*** Begin section ***

(** * TimeChart: change-tracking buffer, scale model and segmented GPU series

    A shallow embedding of these pieces of the TimeChart sources:

    - [src/core/dataPointsBuffer.ts]: the [DataPointsBuffer] array subclass
      with its four mutation counters;
    - [src/core/renderModel.ts]: [calcMinMaxY], [unionMinMax],
      [RenderModel.updateModel] and the scheduling of updates by
      [requestRedraw] and [dispose];
    - the line-chart plugin: [SeriesSegmentVertexArray.syncPoints], the
      segment chain of [SeriesVertexArray], and the two [draw] methods with
      the texel fetches of the vertex shaders;
    - the volume-bar plugin: the ring of bars of [VolumeBarRenderer].

    Conventions.  JavaScript numbers that index or count are integers, so
    they are [Z] (counters may go below zero in the source, nothing clamps
    them).  Coordinates of data points are finite numbers, abstracted by [Z];
    only comparisons and [min]/[max] are applied to them as such.  The two
    operations that round are kept abstract: the subtraction of two
    coordinates, in [updateModel], is the section variable [minus], and the
    rounding to single precision of a coordinate stored in a
    [Float32Array], in [syncPoints], is [fround] of the class [Float32]; the
    examples run with the subtraction and the rounding of integers.  The
    values [Infinity] and [-Infinity] that [calcMinMaxY] starts from are kept
    (type [number]).  The elements of a buffer are data points: arrays with
    holes or with [undefined] elements are outside the model, so that [pop]
    and [shift] return [undefined] on the empty array only.  A thrown
    exception is a completion [Throws e]; for the buffer the state reached
    when the exception is thrown is part of the result, as the mutation of
    [this] made before a [throw] stays visible to the caller.  The WebGL
    context is the log of the texture calls made on it; a failing context
    (no texture left) is outside the model.  Code that is not among the
    sources ([nice] of d3-scale, [domainSearch] of the utilities) is a
    section variable; the numbers of the volume bars, which are rounded to
    single precision when stored, are kept abstract in the same way. *)

From Stdlib Require Import ZArith List Bool Lia.
From Equations Require Import Equations.
Import ListNotations.
Open Scope Z_scope.
(** ** More on load *)

(** X11: [load] of a record without [properties], or whose [properties] have
    no [name] or a [name] that the device does not keep, raises [KeyError]
    before anything is created. *)
Theorem load_without_name_raises w self node_info :
  (properties node_info = None →
   load w self node_info = raises (KeyError "properties")) ∧
  (∀ props, properties node_info = Some props →
     props !! "name" = None ∨ has_key "name" (_settings self) = false →
     load w self node_info = raises (KeyError "name")).
Proof.
  split; [apply load_raises|].
  intros props Hp Hn. unfold load. rewrite Hp, load_fold.
  destruct Hn as [Hn|Hn]; rewrite Hn; [|done]. by destruct (has_key _ _).
Qed.

(** X12: for a device that keeps [name] and no [script_file], [load] of a
    record with named [properties] calls [_create] once, with the name, the
    resolved identifier and exactly the properties whose key the device
    keeps, less [name] and [startup_script_path], and less [startup_script]
    unless the resolved identifier is [None]. *)
Theorem load_forwards_recognized_properties w self node_info (props : dict) name :
  properties node_info = Some props →
  props !! "name" = Some name →
  has_key "name" (_settings self) = true →
  has_key "script_file" (_settings self) = false →
  ∃ params,
    load w self node_info =
      returns [_create name (resolve_node_id node_info) params "PC{0}"] ∧
    ∀ k v, params !! k = Some v ↔
      props !! k = Some v ∧ has_key k (_settings self) = true ∧
      k ≠ "name" ∧ k ≠ "startup_script_path" ∧
      (k = "startup_script" → resolve_node_id node_info = VNone).
Proof.
  intros Hp Hn Hk Hs. rewrite (load_calls_create _ _ _ _ _ Hp Hn Hk).
  set (vm := delete "name" _).
  assert (Hvm : ∀ k, vm !! k =
            if decide (k = "name") then None
            else if has_key k (_settings self) then props !! k else None).
  { intros k. unfold vm. case_decide as Hd.
    - subst k. apply lookup_delete_eq.
    - by rewrite lookup_delete_ne, load_fold. }
  rewrite (create_returns w name _ vm vm).
  2:{ apply resolve_script_file_absent. rewrite Hvm, Hs. by case_decide. }
  simpl. eexists. split; [done|]. intros k v.
  destruct (decide (k = "startup_script_path")) as [->|Hk1].
  { destruct (is_none _); rewrite ?(lookup_delete_ne _ "startup_script") by done;
      rewrite lookup_delete_eq; split; (done || tauto). }
  destruct (decide (k = "startup_script")) as [->|Hk2].
  - destruct (resolve_node_id node_info) eqn:Hid; simpl;
      rewrite ?lookup_delete_eq, ?lookup_delete_ne, ?Hvm by done;
      rewrite ?decide_False by done;
      destruct (has_key "startup_script" (_settings self)); split;
      try done; try tauto; try (by intros (_ & ? & _));
      intros (_ & _ & _ & _ & Hnone); by specialize (Hnone eq_refl).
  - assert ((if is_none (resolve_node_id node_info)
             then delete "startup_script_path" vm
             else delete "startup_script" (delete "startup_script_path" vm)) !! k = vm !! k)
      as ->.
    { destruct (is_none _); by rewrite !lookup_delete_ne. }
    rewrite Hvm. case_decide as Hd; [split; [done|tauto]|].
    destruct (has_key k (_settings self)); split; try tauto; try done.
    by intros (_ & ? & _).
Qed.

Lemma load_forwards_recognized_properties_witness :
  properties legacy_record = Some (<["name" := VStr "PC1"]> {["console" := VInt 5000]}) ∧
  (<["name" := VStr "PC1"]> {["console" := VInt 5000]} : dict) !! "name" = Some (VStr "PC1") ∧
  has_key "name" (_settings fresh_device) = true ∧
  has_key "script_file" (_settings fresh_device) = false ∧
  ∃ params,
    load demo_world fresh_device legacy_record =
      returns [_create (VStr "PC1") (resolve_node_id legacy_record) params "PC{0}"] ∧
    ∀ k v, params !! k = Some v ↔
      (<["name" := VStr "PC1"]> {["console" := VInt 5000]} : dict) !! k = Some v ∧
      has_key k (_settings fresh_device) = true ∧
      k ≠ "name" ∧ k ≠ "startup_script_path" ∧
      (k = "startup_script" → resolve_node_id legacy_record = VNone).
Proof.
  split; [vm_compute; reflexivity|]. split; [vm_compute; reflexivity|].
  split; [vm_compute; reflexivity|]. split; [vm_compute; reflexivity|].
  apply (load_forwards_recognized_properties demo_world fresh_device legacy_record
           (<["name" := VStr "PC1"]> {["console" := VInt 5000]}) (VStr "PC1"));
    vm_compute; reflexivity.
Defined.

*** End section ***

#### [Problem to solve]
Exactly as written above, copy every line.

#### [Output of the task]
(** * TimeChart: change-tracking buffer, scale model and segmented GPU series

    A shallow embedding of these pieces of the TimeChart sources:

    - [src/core/dataPointsBuffer.ts]: the [DataPointsBuffer] array subclass
      with its four mutation counters;
    - [src/core/renderModel.ts]: [calcMinMaxY], [unionMinMax],
      [RenderModel.updateModel] and the scheduling of updates by
      [requestRedraw] and [dispose];
    - the line-chart plugin: [SeriesSegmentVertexArray.syncPoints], the
      segment chain of [SeriesVertexArray], and the two [draw] methods with
      the texel fetches of the vertex shaders;
    - the volume-bar plugin: the ring of bars of [VolumeBarRenderer].

    Conventions.  JavaScript numbers that index or count are integers, so
    they are [Z] (counters may go below zero in the source, nothing clamps
    them).  Coordinates of data points are finite numbers, abstracted by [Z];
    only comparisons and [min]/[max] are applied to them as such.  The two
    operations that round are kept abstract: the subtraction of two
    coordinates, in [updateModel], is the section variable [minus], and the
    rounding to single precision of a coordinate stored in a
    [Float32Array], in [syncPoints], is [fround] of the class [Float32]; the
    examples run with the subtraction and the rounding of integers.  The
    values [Infinity] and [-Infinity] that [calcMinMaxY] starts from are kept
    (type [number]).  The elements of a buffer are data points: arrays with
    holes or with [undefined] elements are outside the model, so that [pop]
    and [shift] return [undefined] on the empty array only.  A thrown
    exception is a completion [Throws e]; for the buffer the state reached
    when the exception is thrown is part of the result, as the mutation of
    [this] made before a [throw] stays visible to the caller.  The WebGL
    context is the log of the texture calls made on it; a failing context
    (no texture left) is outside the model.  Code that is not among the
    sources ([nice] of d3-scale, [domainSearch] of the utilities) is a
    section variable; the numbers of the volume bars, which are rounded to
    single precision when stored, are kept abstract in the same way. *)

From Stdlib Require Import ZArith List Bool Lia.
From Equations Require Import Equations.
Import ListNotations.
Open Scope Z_scope.
(** ** More on load *)

(** X11: [load] of a record without [properties], or whose [properties] have
    no [name] or a [name] that the device does not keep, raises [KeyError]
    before anything is created. *)
Theorem load_without_name_raises w self node_info :
  (properties node_info = None →
   load w self node_info = raises (KeyError "properties")) ∧
  (∀ props, properties node_info = Some props →
     props !! "name" = None ∨ has_key "name" (_settings self) = false →
     load w self node_info = raises (KeyError "name")).
Proof.
  split; [apply load_raises|].
  intros props Hp Hn. unfold load. rewrite Hp, load_fold.
  destruct Hn as [Hn|Hn]; rewrite Hn; [|done]. by destruct (has_key _ _).
Qed.

(** X12: for a device that keeps [name] and no [script_file], [load] of a
    record with named [properties] calls [_create] once, with the name, the
    resolved identifier and exactly the properties whose key the device
    keeps, less [name] and [startup_script_path], and less [startup_script]
    unless the resolved identifier is [None]. *)
Theorem load_forwards_recognized_properties w self node_info (props : dict) name :
  properties node_info = Some props →
  props !! "name" = Some name →
  has_key "name" (_settings self) = true →
  has_key "script_file" (_settings self) = false →
  ∃ params,
    load w self node_info =
      returns [_create name (resolve_node_id node_info) params "PC{0}"] ∧
    ∀ k v, params !! k = Some v ↔
      props !! k = Some v ∧ has_key k (_settings self) = true ∧
      k ≠ "name" ∧ k ≠ "startup_script_path" ∧
      (k = "startup_script" → resolve_node_id node_info = VNone).
Proof.
  intros Hp Hn Hk Hs. rewrite (load_calls_create _ _ _ _ _ Hp Hn Hk).
  set (vm := delete "name" _).
  assert (Hvm : ∀ k, vm !! k =
            if decide (k = "name") then None
            else if has_key k (_settings self) then props !! k else None).
  { intros k. unfold vm. case_decide as Hd.
    - subst k. apply lookup_delete_eq.
    - by rewrite lookup_delete_ne, load_fold. }
  rewrite (create_returns w name _ vm vm).
  2:{ apply resolve_script_file_absent. rewrite Hvm, Hs. by case_decide. }
  simpl. eexists. split; [done|]. intros k v.
  destruct (decide (k = "startup_script_path")) as [->|Hk1].
  { destruct (is_none _); rewrite ?(lookup_delete_ne _ "startup_script") by done;
      rewrite lookup_delete_eq; split; (done || tauto). }
  destruct (decide (k = "startup_script")) as [->|Hk2].
  - destruct (resolve_node_id node_info) eqn:Hid; simpl;
      rewrite ?lookup_delete_eq, ?lookup_delete_ne, ?Hvm by done;
      rewrite ?decide_False by done;
      destruct (has_key "startup_script" (_settings self)); split;
      try done; try tauto; try (by intros (_ & ? & _));
      intros (_ & _ & _ & _ & Hnone); by specialize (Hnone eq_refl).
  - assert ((if is_none (resolve_node_id node_info)
             then delete "startup_script_path" vm
             else delete "startup_script" (delete "startup_script_path" vm)) !! k = vm !! k)
      as ->.
    { destruct (is_none _); by rewrite !lookup_delete_ne. }
    rewrite Hvm. case_decide as Hd; [split; [done|tauto]|].
    destruct (has_key k (_settings self)); split; try tauto; try done.
    by intros (_ & ? & _).
Qed.

Lemma load_forwards_recognized_properties_witness :
  properties legacy_record = Some (<["name" := VStr "PC1"]> {["console" := VInt 5000]}) ∧
  (<["name" := VStr "PC1"]> {["console" := VInt 5000]} : dict) !! "name" = Some (VStr "PC1") ∧
  has_key "name" (_settings fresh_device) = true ∧
  has_key "script_file" (_settings fresh_device) = false ∧
  ∃ params,
    load demo_world fresh_device legacy_record =
      returns [_create (VStr "PC1") (resolve_node_id legacy_record) params "PC{0}"] ∧
    ∀ k v, params !! k = Some v ↔
      (<["name" := VStr "PC1"]> {["console" := VInt 5000]} : dict) !! k = Some v ∧
      has_key k (_settings fresh_device) = true ∧
      k ≠ "name" ∧ k ≠ "startup_script_path" ∧
      (k = "startup_script" → resolve_node_id legacy_record = VNone).
Proof.
  split; [vm_compute; reflexivity|]. split; [vm_compute; reflexivity|].
  split; [vm_compute; reflexivity|]. split; [vm_compute; reflexivity|].
  apply (load_forwards_recognized_properties demo_world fresh_device legacy_record
           (<["name" := VStr "PC1"]> {["console" := VInt 5000]}) (VStr "PC1"));
    vm_compute; reflexivity.
Defined.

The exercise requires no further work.